(** What accepting a proposal means: its round is above the one of any earlier
    proposal, and if a lock is known, here or in the proposal, the highest one
    is for the same block in an earlier round. *)
Lemma check_proposed_accept m p :
  multi_check_proposed_block m p = Ok Accept ->
  (forall old, proposed m = Some old ->
     bar_round (prop_content old) < bar_round (prop_content p)) /\
  (forall v, prop_validated p = Some v -> is_validated (hv_value (cert_value v)) = true) /\
  multi_current_round m <= bar_round (prop_content p) /\
  (forall c, (locked m = Some c \/ prop_validated p = Some c) ->
     exists lock, (locked m = Some lock \/ prop_validated p = Some lock) /\
       cert_round c <= cert_round lock < bar_round (prop_content p) /\
       value_block (hv_value (cert_value lock)) = Some (bar_block (prop_content p))).
Proof.
  unfold multi_check_proposed_block. intros Hc.
  apply bind_Ok in Hc as ([] & Hval & Hc). apply bind_Ok in Hc as (expected & Hexp & Hc).
  apply bind_Ok in Hc as ([] & Hr & Hc).
  assert (multi_current_round m <= bar_round (prop_content p)) as Hround.
  { assert (multi_current_round m <= expected).
    { destruct (prop_validated p); inv_result; subst; lia. }
    destruct (multi_leader_rounds m <? _); inv_result; lia. }
  clear Hexp Hr.
  assert (forall o, match max_by_key cert_round (option_list (prop_validated p) ++
        option_list (locked m)) with
      | Some locked =>
          block ← ok_or (value_block (hv_value (cert_value locked))) InternalError;
          ensure ((cert_round locked <? bar_round (prop_content p)) &&
            bool_decide (block = bar_block (prop_content p)))
            (HasLockedBlock (block_height block) (cert_round locked)) ;;
          Ok Accept
      | None => Ok Accept
      end = Ok o ->
    forall c, (locked m = Some c \/ prop_validated p = Some c) ->
     exists lock, (locked m = Some lock \/ prop_validated p = Some lock) /\
       cert_round c <= cert_round lock < bar_round (prop_content p) /\
       value_block (hv_value (cert_value lock)) = Some (bar_block (prop_content p))) as Hlock.
  { intros o Hl c Hin. destruct (max_by_key _ _) as [lock|] eqn:Hmax.
    - apply max_by_key_Some in Hmax as [Hlin Hmax]. inv_result. exists lock. split_and!.
      + apply elem_of_app in Hlin as [Hl'|Hl']; rewrite elem_of_opt_list in Hl'; auto.
      + apply Hmax. apply elem_of_app. rewrite !elem_of_opt_list. tauto.
      + lia.
      + congruence.
    - apply max_by_key_None in Hmax. destruct Hin as [Heq|Heq]; rewrite Heq in Hmax.
      + by destruct (prop_validated p).
      + done. }
  split_and!; [| |done|].
  - intros old Hold. rewrite Hold in Hc. case_bool_decide; [done|].
    destruct (Z.leb_spec (bar_round (prop_content p)) (bar_round (prop_content old))); [done|lia].
  - intros v Hv. rewrite Hv in Hval. by inv_result.
  - destruct (proposed m) as [old|]; [|by eapply Hlock].
    case_bool_decide; [done|].
    destruct (_ <=? bar_round (prop_content old)); [done|]. by eapply Hlock.
Qed.

Lemma check_validated_accept m c :
  multi_check_validated_block m c = Ok Accept ->
  forall lock, locked m = Some lock -> cert_round lock < cert_round c.
Proof.
  unfold multi_check_validated_block. intros Hc lock Hlock. rewrite Hlock in Hc.
  destruct (pending m) as [vote|]; [|inv_result; lia].
  destruct (hv_value (vote_value vote)); [inv_result; lia| |done].
  destruct (_ && _); [done|]. inv_result. lia.
Qed.

End multi_lemmas.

****************

**WHAT THE EXERCISE ASKS**
After locating the line with "is for the same" in the material above, return it and each line after it exactly, ending at the line with "unfold multi_check_proposed_block. intros".

**RESPONSE TO THE EXERCISE**
    is for the same block in an earlier round. *)
Lemma check_proposed_accept m p :
  multi_check_proposed_block m p = Ok Accept ->
  (forall old, proposed m = Some old ->
     bar_round (prop_content old) < bar_round (prop_content p)) /\
  (forall v, prop_validated p = Some v -> is_validated (hv_value (cert_value v)) = true) /\
  multi_current_round m <= bar_round (prop_content p) /\
  (forall c, (locked m = Some c \/ prop_validated p = Some c) ->
     exists lock, (locked m = Some lock \/ prop_validated p = Some lock) /\
       cert_round c <= cert_round lock < bar_round (prop_content p) /\
       value_block (hv_value (cert_value lock)) = Some (bar_block (prop_content p))).
Proof.
  unfold multi_check_proposed_block. intros Hc.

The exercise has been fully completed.